**Description of the task:**
Please find the lines in the entries below that contain the word "requote", and copy each one.

**Supplied material:**

(** The first member of that name is read, not the member at the documented path:
    a container environment variable called [image_digest] that is rendered before
    the container's own digest is taken for it. *)
Definition shadow_payload : bytes := as_bytes "{'submods':{'container':{'env':{'image_digest':'sha256:b'},'image_digest':'sha256:a'}}}".
Definition requote (b : byte) : byte := if decide (b = "'"%byte) then b_quote else b.
Lemma nested_key_shadows :
  json_get_string (map requote shadow_payload) (as_bytes "image_digest") = Some (as_bytes "sha256:b").
Proof. vm_compute. reflexivity. Qed.

(** ** What [verify_attestation_proof] accepts *)
Section accept.
Context `{EV : Evm} `{CR : Crypto} `{AB : PublicValuesAbi} `{PB : ProofDataAbi}.

Lemma require_ok b e : require b e = Ok tt <-> b = true.
Proof. unfold require. by destruct b. Qed.

(** The token is signed by a key the owner trusts, with the key material the owner
    registered for it. *)
Definition token_ok (c : t) (proof : StylusProofData.t) (jwt : StylusJwt.t) (kid : bytes) : Prop :=
  stylus_parse_jwt (StylusProofData.jwt proof) = Ok jwt /\
  json_get_string (StylusJwt.header_json jwt) (as_bytes "alg") = Some (as_bytes "RS256") /\
  json_get_string (StylusJwt.header_json jwt) (as_bytes "kid") = Some kid /\
  is_jwk_trusted c (keccak256 kid) = true /\
  jwk_key_material_hash c (keccak256 kid) =
    keccak256 (StylusProofData.jwk_modulus proof ++ StylusProofData.jwk_exponent proof) /\
  verify_rs256 (StylusJwt.signing_input jwt) (StylusJwt.signature jwt)
    (StylusProofData.jwk_modulus proof) (StylusProofData.jwk_exponent proof) = Ok tt.

(** The claims of the payload are the public values, and acceptable now. *)
Definition claims_ok (c : t) (now : Z) (payload : bytes) (v : PublicValues.t) : Prop :=
  json_get_string payload (as_bytes "iss") = Some (as_bytes ISSUER) /\
  json_get_u64 payload (as_bytes "iat") = Some (PublicValues.validity_window_start v) /\
  json_get_u64 payload (as_bytes "exp") = Some (PublicValues.validity_window_end v) /\
  PublicValues.validity_window_start v <= now <=
    u64_add (PublicValues.validity_window_end v) (expiration_tolerance_ c) /\
  (exists aud, json_get_string payload (as_bytes "aud") = Some aud /\
               PublicValues.audience_hash v = keccak256 aud) /\
  json_get_bool payload (as_bytes "secboot") = Some true /\ PublicValues.secboot v = true /\
  json_get_string payload (as_bytes "dbgstat") = Some (as_bytes "disabled-since-boot") /\
  PublicValues.dbgstat_disabled v = true /\
  (exists digest, json_get_string payload (as_bytes "image_digest") = Some digest /\
                  PublicValues.image_digest_hash v = keccak256 digest) /\
  is_image_digest_hash_allowed c (PublicValues.image_digest_hash v) = true.

(** The image was signed by a trusted signer. *)
Definition signer_ok (c : t) (v : PublicValues.t) : Prop :=
  exists signer,
    ecrecover_call (PublicValues.image_digest_hash v) (PublicValues.image_signature_v v)
      (PublicValues.image_signature_r v) (PublicValues.image_signature_s v) = Ok signer /\
    signer <> ZERO_ADDRESS /\ is_image_signer_trusted c signer = true.

Ltac req_inv :=
  repeat match goal with
  | H : require _ _ = Ok _ |- _ => apply require_ok in H
  | u : unit |- _ => destruct u
  end.

Lemma verify_token_iff c proof jwt kh :
  verify_token c proof = Ok (jwt, kh) <-> exists kid, token_ok c proof jwt kid /\ kh = keccak256 kid.
Proof.
  unfold verify_token, token_ok. split.
  - intros H. ok_inv. req_inv. bool_to_prop. subst. eauto 10.
  - intros (kid & (-> & Ha & Hk & Ht & Hm & Hv) & ->). cbn [map_err result_bind].
    rewrite Ha. cbn [ok_or result_bind]. rewrite bool_decide_true by done. cbn [require result_bind].
    rewrite Hk. cbn [ok_or result_bind]. rewrite Ht. cbn [require result_bind].
    rewrite bool_decide_true by done. cbn [require result_bind]. by rewrite Hv.
Qed.

Lemma verify_image_signer_iff c v : verify_image_signer c v = Ok tt <-> signer_ok c v.
Proof.
  unfold verify_image_signer, signer_ok. split.
  - intros H. ok_inv. req_inv. bool_to_prop. eauto.
  - intros (s & -> & Hz & Ht). cbn [result_bind]. rewrite bool_decide_false by done. by rewrite Ht.
Qed.

Lemma verify_claims_iff c now payload v :
  verify_window c now payload v = Ok tt /\ verify_claims c payload v = Ok tt <->
  claims_ok c now payload v.
Proof.
  unfold verify_window, verify_claims, claims_ok. split.
  - intros [H1 H2]. ok_inv. req_inv. bool_to_prop. subst.
    repeat match goal with H : eqb _ _ = true |- _ => apply eqb_prop in H end. subst.
    destruct (PublicValues.secboot v) eqn:Es; [|done].
    destruct (json_get_string payload (as_bytes "dbgstat")) as [d|]; [|congruence].
    case_bool_decide; [subst|congruence]. split_and!; eauto; congruence.
  - intros (-> & -> & -> & [Hw1 Hw2] & (aud & -> & Ha) & -> & Hs & -> & Hd & (dg & -> & Hg) & Hal).
    cbn [ok_or result_bind]. rewrite Hs, Hd, !Z.eqb_refl, Hal.
    rewrite (proj2 (Z.leb_le _ _) Hw1), (proj2 (Z.leb_le _ _) Hw2), !bool_decide_true by done. done.
Qed.

Lemma accepts_iff (c : t) (now : Z) (public_values proof_bytes key : bytes) :
  verify_attestation_proof c now public_values proof_bytes = Ok key <->
  exists v proof jwt kid,
    abi_decode public_values = Some v /\ proof_data_decode proof_bytes = Some proof /\
    token_ok c proof jwt kid /\ claims_ok c now (StylusJwt.payload_json jwt) v /\
    PublicValues.jwk_key_hash v = keccak256 kid /\ signer_ok c v /\
    key = PublicValues.tee_signing_key v.
Proof.
  unfold verify_attestation_proof. split.
  - intros H. destruct (abi_decode public_values) as [v|]; [cbn in H|done].
    destruct (proof_data_decode proof_bytes) as [proof|]; [cbn in H|done].
    destruct (verify_token c proof) as [[jwt kh]| |] eqn:Et; [|done..]. cbn [result_bind] in H.
    apply verify_token_iff in Et as (kid & Ht & Hk). ok_inv. req_inv. bool_to_prop.
    exists v, proof, jwt, kid. split_and!; try congruence.
    + by apply verify_claims_iff.
    + by apply verify_image_signer_iff.
  - intros (v & proof & jwt & kid & -> & -> & Ht & Hc & Hk & Hs & ->). cbn [ok_or result_bind].
    rewrite (proj2 (verify_token_iff c proof jwt (keccak256 kid))) by eauto. cbn [result_bind].
    apply verify_claims_iff in Hc as [-> ->]. cbn [result_bind].
    rewrite bool_decide_true by done. cbn [require result_bind].
    apply verify_image_signer_iff in Hs. by rewrite Hs.
Qed.
(** C18. The contract accepts an attestation, and returns the key, exactly when: the
    token is an RS256 token signed by a key whose id and key material the owner
    registered; its issuer is Google's and its issue and expiry times are the claimed
    window, which holds now up to the tolerance; its audience, boot, debug and image
    claims are the public values and demand secure boot without debugging; the image
    is allowed and signed by a trusted signer.  Anything else is an error. *)
Theorem verify_attestation_proof_exact (c : t) (now : Z) (public_values proof_bytes key : bytes) :
  verify_attestation_proof c now public_values proof_bytes = Ok key <->
  exists v proof jwt kid,
    abi_decode public_values = Some v /\ proof_data_decode proof_bytes = Some proof /\
    token_ok c proof jwt kid /\ claims_ok c now (StylusJwt.payload_json jwt) v /\
    PublicValues.jwk_key_hash v = keccak256 kid /\ signer_ok c v /\
    key = PublicValues.tee_signing_key v.
Proof. apply accepts_iff. Qed.
End accept.

(** ** The key that is registered *)

Definition with_key (v : PublicValues.t) (key : bytes) : PublicValues.t :=
  PublicValues.mk (PublicValues.jwk_key_hash v) (PublicValues.validity_window_start v)
    (PublicValues.validity_window_end v) (PublicValues.image_digest_hash v) key
    (PublicValues.secboot v) (PublicValues.dbgstat_disabled v) (PublicValues.audience_hash v)
    (PublicValues.image_signature_v v) (PublicValues.image_signature_r v)
    (PublicValues.image_signature_s v).

Section key.
Context `{EV : Evm} `{CR : Crypto} `{AB : PublicValuesAbi} `{PB : ProofDataAbi}.
Context {AL : PublicValuesAbiLaws}.

Lemma valid_with_key v key :
  PublicValues.valid v -> length key = 20%nat -> PublicValues.valid (with_key v key).
Proof. unfold PublicValues.valid. cbn. tauto. Qed.

(** C38. Nothing in the token is compared with [tee_signing_key]: public values that
    are accepted for one key are accepted, with the same token, for any other key. *)
Theorem tee_signing_key_not_bound (c : t) (now : Z) (v : PublicValues.t) (proof_bytes key : bytes) :
  PublicValues.valid v -> length key = 20%nat ->
  verify_attestation_proof c now (abi_encode v) proof_bytes = Ok (PublicValues.tee_signing_key v) ->
  verify_attestation_proof c now (abi_encode (with_key v key)) proof_bytes = Ok key.
Proof using AL.
  intros Hv Hk H. pose proof (valid_with_key v key Hv Hk) as Hv'.
  unfold verify_attestation_proof in *. rewrite abi_decode_encode in * by done.
  cbn [ok_or result_bind] in *.
  destruct (proof_data_decode proof_bytes) as [p|]; [|done]. cbn [ok_or result_bind] in *.
  destruct (verify_token c p) as [[jwt kh]| |]; [|done..]. cbn [result_bind] in *.
  change (verify_window c now (StylusJwt.payload_json jwt) (with_key v key))
    with (verify_window c now (StylusJwt.payload_json jwt) v).
  change (verify_claims c (StylusJwt.payload_json jwt) (with_key v key))
    with (verify_claims c (StylusJwt.payload_json jwt) v).
  change (verify_image_signer c (with_key v key)) with (verify_image_signer c v).
  change (PublicValues.jwk_key_hash (with_key v key)) with (PublicValues.jwk_key_hash v).
  repeat match goal with
  | H : result_bind ?r _ = Ok _ |- _ => destruct r; [|discriminate H..]; cbn [result_bind] in *
  end. done.
Qed.
End key.

(** ** Transactions on the contract *)

Inductive Call :=
| Initialize (tolerance : Z)
| AddTrustedJwk (kid_hash key_material_hash : bytes)
| RemoveTrustedJwk (kid_hash : bytes)
| AddAllowedImageDigestHash (digest_hash : bytes)
| RemoveAllowedImageDigestHash (digest_hash : bytes)
| AddTrustedImageSigner (signer : bytes)
| RemoveTrustedImageSigner (signer : bytes)
| TransferOwnership (new_owner : bytes).

Definition exec (sender : bytes) (c : t) (call : Call) : result VerifierError.t (t * list Event) :=
  match call with
  | Initialize n => initialize sender c n
  | AddTrustedJwk k m => add_trusted_jwk sender c k m
  | RemoveTrustedJwk k => remove_trusted_jwk sender c k
  | AddAllowedImageDigestHash d => add_allowed_image_digest_hash sender c d
  | RemoveAllowedImageDigestHash d => remove_allowed_image_digest_hash sender c d
  | AddTrustedImageSigner s => add_trusted_image_signer sender c s
  | RemoveTrustedImageSigner s => remove_trusted_image_signer sender c s
  | TransferOwnership o => transfer_ownership sender c o
  end.

(** Chain state: the storage and the log.  A failing transaction is reverted; no
    transaction comes from the zero address. *)
Inductive chain_step : t * list Event -> t * list Event -> Prop :=
| tx_ok sender call c log c' evs :
    sender <> ZERO_ADDRESS -> exec sender c call = Ok (c', evs) ->
    chain_step (c, log) (c', log ++ evs)
| tx_reverted sender call c log e :
    exec sender c call = Err e -> chain_step (c, log) (c, log).

(** What the log says: the last event about an item decides. *)
Definition jwk_event (k : bytes) (acc : option bytes) (e : Event) : option bytes :=
  match e with
  | TrustedJwkAdded k' m => if decide (k' = k) then Some m else acc
  | TrustedJwkRemoved k' => if decide (k' = k) then None else acc
  | _ => acc
  end.
Definition digest_event (d : bytes) (acc : bool) (e : Event) : bool :=
  match e with
  | AllowedImageDigestHashAdded d' => if decide (d' = d) then true else acc
  | AllowedImageDigestHashRemoved d' => if decide (d' = d) then false else acc
  | _ => acc
  end.
Definition signer_event (s : bytes) (acc : bool) (e : Event) : bool :=
  match e with
  | TrustedImageSignerAdded s' => if decide (s' = s) then true else acc
  | TrustedImageSignerRemoved s' => if decide (s' = s) then false else acc
  | _ => acc
  end.
Definition logged_jwk (log : list Event) (k : bytes) : option bytes := fold_left (jwk_event k) log None.
Definition logged_digest (log : list Event) (d : bytes) : bool := fold_left (digest_event d) log false.
Definition logged_signer (log : list Event) (s : bytes) : bool := fold_left (signer_event s) log false.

**Your response:**
Definition requote (b : byte) : byte := if decide (b = "'"%byte) then b_quote else b.
  json_get_string (map requote shadow_payload) (as_bytes "image_digest") = Some (as_bytes "sha256:b").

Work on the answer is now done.